RECORDS PROVIDED:
Definition occurrences (ref : FailureRef) (p : string → bool) (hist : history) : nat :=
  length (List.filter (λ '(name, r), bool_decide (record_ref r = ref) && p name) hist).

(** What the ledger counted before the journal was used. *)
Variable base : FailureRef → Z.

Record journal_ok (hist : history) (j : journal) : Prop := {
  jo_names : NoDup hist.*1;
  jo_reads name r : (name, r) ∈ hist →
    readCommittedTailMessageFailure name (Marshal r) = Some r ∧ is_Some (tailMessageFailureReceiptScope name) ∧ is_temp name = false ∧
    is_Some (tailMessageFailureSentinel (fr_FailureKind r));
  jo_files name body : j_files j !! name = Some body → is_temp name = true ∨ ∃ r, (name, r) ∈ hist ∧ body = Marshal r;
  jo_kept name r : (name, r) ∈ hist → j_files j !! name = Some (Marshal r) ∨ receipted (j_sync j) name = true;
  jo_fresh scope : is_Some (j_sync j !! scope) → HasPrefix scope receiptPrefix = true → ∃ name r, (name, r) ∈ hist ∧ tailMessageFailureReceiptScope name = Some scope;
  jo_refs : NoDup (Ref <$> rows (j_ledger j));
  jo_count ref : recorded_count ref (j_ledger j) = base ref + Z.of_nat (occurrences ref (receipted (j_sync j)) hist) }.

(** *** Names *)

Lemma scope_inj a b scope : tailMessageFailureReceiptScope a = Some scope → tailMessageFailureReceiptScope b = Some scope → a = b.
Proof.
  assert (∀ n, tailMessageFailureReceiptScope n = Some scope → scope = (receiptPrefix ++ TrimSuffix n fallbackExtension)%string ∧ n = (TrimSuffix n fallbackExtension ++ fallbackExtension)%string) as Hn.
  { intros n. unfold tailMessageFailureReceiptScope, tailMessageFailureNameParts. destruct (HasSuffix n fallbackExtension) eqn:Es; [|done]. cbn [negb]. cbv zeta.
    intros H. assert (n = (TrimSuffix n fallbackExtension ++ fallbackExtension)%string) as En.
    { unfold HasSuffix in Es. unfold TrimSuffix. destruct (CutSuffix n fallbackExtension) as [p|] eqn:Ec; [|done]. by apply CutSuffix_Some in Ec. }
    split; [|exact En]. destruct (CutByte _ "-") as [[d rest] []]; [destruct (CutByte rest "-") as [[d' rest'] []]; [done|]|].
    - destruct (validLowerHex d occurrenceBytes); [|done]. destruct (validLowerHex d' 32); [|done]. by injection H as <-.
    - destruct (validLowerHex d 32); [|done]. by injection H as <-. }
  intros Ha Hb. destruct (Hn a Ha) as [Ea ->]. destruct (Hn b Hb) as [Eb ->]. f_equal. rewrite Ea in Eb. by apply append_inj_l in Eb.
Qed.

Lemma receipted_insert sync name scope row m :
  tailMessageFailureReceiptScope name = Some scope →
  receipted (<[scope := row]> sync) m = receipted sync m || bool_decide (m = name).
Proof.
  intros Hs. unfold receipted. destruct (tailMessageFailureReceiptScope m) as [scope'|] eqn:Em.
  - destruct (decide (scope' = scope)) as [->|Hne].
    + rewrite lookup_insert_eq. rewrite (scope_inj m name scope Em Hs), bool_decide_true by done. by rewrite orb_true_r.
    + rewrite lookup_insert_ne by done. rewrite bool_decide_false by congruence. by rewrite orb_false_r.
  - by rewrite bool_decide_false by congruence.
Qed.

(** *** Counting *)

Lemma occurrences_ext ref p q hist : (∀ name r, (name, r) ∈ hist → p name = q name) → occurrences ref p hist = occurrences ref q hist.
Proof.
  unfold occurrences. induction hist as [|[name r] hist IH]; intros H; [done|]. cbn [List.filter].
  rewrite (H name r) by (apply elem_of_cons; by left). assert (∀ name r, (name, r) ∈ hist → p name = q name) as H' by (intros; eapply H; apply elem_of_cons; by right).
  destruct (_ && q name); cbn [length]; by rewrite (IH H').
Qed.

Lemma occurrences_flip ref p hist name r :
  NoDup hist.*1 → (name, r) ∈ hist → p name = false →
  occurrences ref (λ m, p m || bool_decide (m = name)) hist = (occurrences ref p hist + (if bool_decide (record_ref r = ref) then 1 else 0))%nat.
Proof.
  unfold occurrences. induction hist as [|[m s] hist IH]; [by intros _ ?%elem_of_nil|].
  rewrite fmap_cons, NoDup_cons. cbn [fst]. intros [Hn Hd] Hin Hp. cbn [List.filter]. apply elem_of_cons in Hin as [[= <- <-]|Hin].
  - rewrite Hp, (bool_decide_true (name = name)), orb_true_r, andb_true_r, andb_false_r by done. cbn [length].
    assert (length (List.filter (λ '(m, r0), bool_decide (record_ref r0 = ref) && (p m || bool_decide (m = name))) hist) =
            length (List.filter (λ '(m, r0), bool_decide (record_ref r0 = ref) && p m) hist)) as E.
    { apply (occurrences_ext ref (λ m, p m || bool_decide (m = name)) p). intros m s Hms. rewrite bool_decide_false; [by rewrite orb_false_r|].
      intros ->. apply Hn. by apply (list_elem_of_fmap_2 fst _ (name, s)). }
    destruct (bool_decide (record_ref r = ref)); cbn [length]; rewrite E; lia.
  - assert (m ≠ name) as Hne by (intros ->; apply Hn; by apply (list_elem_of_fmap_2 fst _ (name, r))).
    rewrite (bool_decide_false (m = name)) by done. rewrite orb_false_r. specialize (IH Hd Hin Hp).
    destruct (_ && p m); cbn [length]; rewrite IH; lia.
Qed.
(** *** One record *)

Lemma find_map {A} (p : A → bool) (g : A → A) l : (∀ x, p (g x) = p x) → List.find p (map g l) = g <$> List.find p l.
Proof. intros H. induction l as [|x l IH]; simpl; [done|]. rewrite H. by destruct (p x). Qed.

Lemma find_ref ref l : existsb (λ f, bool_decide (Ref f = ref)) l = true ↔ ∃ f, List.find (λ f, bool_decide (Ref f = ref)) l = Some f.
Proof.
  induction l as [|f l IH]; simpl; [split; [done|by intros [? [=]]]|]. destruct (bool_decide (Ref f = ref)); simpl; [|exact IH]. split; eauto.
Qed.

Lemma import_record_spec now r l l' :
  importTailMessageFailureFallbackRecord now r l = inl l' → NoDup (Ref <$> rows l) →
  NoDup (Ref <$> rows l') ∧ ∀ ref, recorded_count ref l' = recorded_count ref l + (if bool_decide (record_ref r = ref) then 1 else 0).
Proof.
  unfold importTailMessageFailureFallbackRecord. destruct (tailMessageFailureSentinel _) as [[class message]|]; [|done]. cbv zeta.
  destruct (existsb _ (rows l)) eqn:Ee; intros [= <-] Hnd.
  - split; [by rewrite fmap_update|]. intros ref. unfold recorded_count, update_where. simpl.
    rewrite find_map by (intros f; by destruct (bool_decide (Ref f = record_ref r))).
    destruct (List.find (λ f, bool_decide (Ref f = ref)) (rows l)) as [f|] eqn:Ef; simpl.
    + apply List.find_some in Ef as [_ Hf]. propify. subst ref. destruct (bool_decide (Ref f = record_ref r)) eqn:E1; propify; simpl.
      * rewrite bool_decide_true by done. lia.
      * rewrite bool_decide_false by congruence. lia.
    + destruct (bool_decide (record_ref r = ref)) eqn:E1; propify; [|done]. subst ref. apply find_ref in Ee as [f Hf]. congruence.
  - simpl. split.
    + rewrite fmap_app. apply NoDup_app. split_and!; [done| |apply NoDup_singleton]. intros x Hx Hin. apply list_elem_of_singleton in Hin as ->. simpl in Hx.
      assert (existsb (λ f, bool_decide (Ref f = record_ref r)) (rows l) = true) by (by apply ref_lookup). congruence.
    + intros ref. unfold recorded_count. simpl. assert (List.find (λ f, bool_decide (Ref f = record_ref r)) (rows l) = None) as Hnone.
      { destruct (List.find _ (rows l)) as [f|] eqn:Ef; [|done]. assert (existsb (λ f, bool_decide (Ref f = record_ref r)) (rows l) = true) by (apply find_ref; eauto). congruence. }
      assert (∀ l0 f, List.find (λ f, bool_decide (Ref f = ref)) (l0 ++ [f]) = match List.find (λ f, bool_decide (Ref f = ref)) l0 with Some g => Some g | None => if bool_decide (Ref f = ref) then Some f else None end) as Happ.
      { intros l0 f. induction l0 as [|g l0 IH]; simpl; [done|]. by destruct (bool_decide (Ref g = ref)). }
      rewrite Happ. simpl. destruct (bool_decide (record_ref r = ref)) eqn:E1; propify; [subst ref; by rewrite Hnone|].
      destruct (List.find (λ f, bool_decide (Ref f = ref)) (rows l)); simpl; lia.
Qed.
Fixpoint merge_members (now started : Z) (members : list MemberRecord) (s : entities) : option (MemberRefreshMerge * entities) :=
  match members with
  | [] => Some (mkMerge 0 0, s)
  | m :: members =>
      if member_newer (Some started) (member_key m) s
      then '(r, s) ← merge_members now started members (member_evidence now m s); Some (add_merge (mkMerge 0 1) r, s)
      else s ← upsertMemberTx now m s; '(r, s) ← merge_members now started members s; Some (add_merge (mkMerge 1 0) r, s)
  end.

(** One transaction; [fails] is how the database may refuse it. *)
Definition mergeObservedMemberBatch (now started : Z) (fails : option err) (members : list MemberRecord) (s : entities) :
    (MemberRefreshMerge * option err) * entities :=
  match merge_members now started members s, fails with
  | Some (r, s'), None => ((r, None), s')
  | Some _, Some e => ((mkMerge 0 0, Some e), s)
  | None, _ => ((mkMerge 0 0, Some panicked), s)
  end.

Fixpoint merge_batches (fuel : nat) (clock : nat → Z) (started : Z) (fails : nat → option err) (i : nat) (members : list MemberRecord)
    (result : MemberRefreshMerge) (s : entities) : (MemberRefreshMerge * option err) * entities :=
  match fuel, members with
  | _, [] => ((result, None), s)
  | O, _ => ((result, None), s)
  | S fuel, _ =>
      match mergeObservedMemberBatch (clock i) started (fails i) (take memberRefreshBatchSize members) s with
      | ((_, Some e), s) => ((result, Some e), s)
      | ((one, None), s) => merge_batches fuel clock started fails (S i) (drop memberRefreshBatchSize members) (add_merge result one) s
      end
  end.

(** The identities a listing must have: of the guild, present, distinct. *)
Fixpoint invalid_members (guildID : string) (seen : list string) (members : list MemberRecord) : option err :=
  match members with
  | [] => None
  | m :: members =>
      if negb (mb_GuildID m =? guildID)%string || (mb_UserID m =? "")%string then Some (EText "member refresh has invalid member scope or identity")
      else if bool_decide (mb_UserID m ∈ seen) then Some (EText "member refresh has duplicate member identity")
      else invalid_members guildID (mb_UserID m :: seen) members
  end.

BRIEF: Using the entries, return every line where the word "fuel" can be found.

RESULT OF THIS EXERCISE:
Fixpoint merge_batches (fuel : nat) (clock : nat → Z) (started : Z) (fails : nat → option err) (i : nat) (members : list MemberRecord)
  match fuel, members with
  | S fuel, _ =>
      | ((one, None), s) => merge_batches fuel clock started fails (S i) (drop memberRefreshBatchSize members) (add_merge result one) s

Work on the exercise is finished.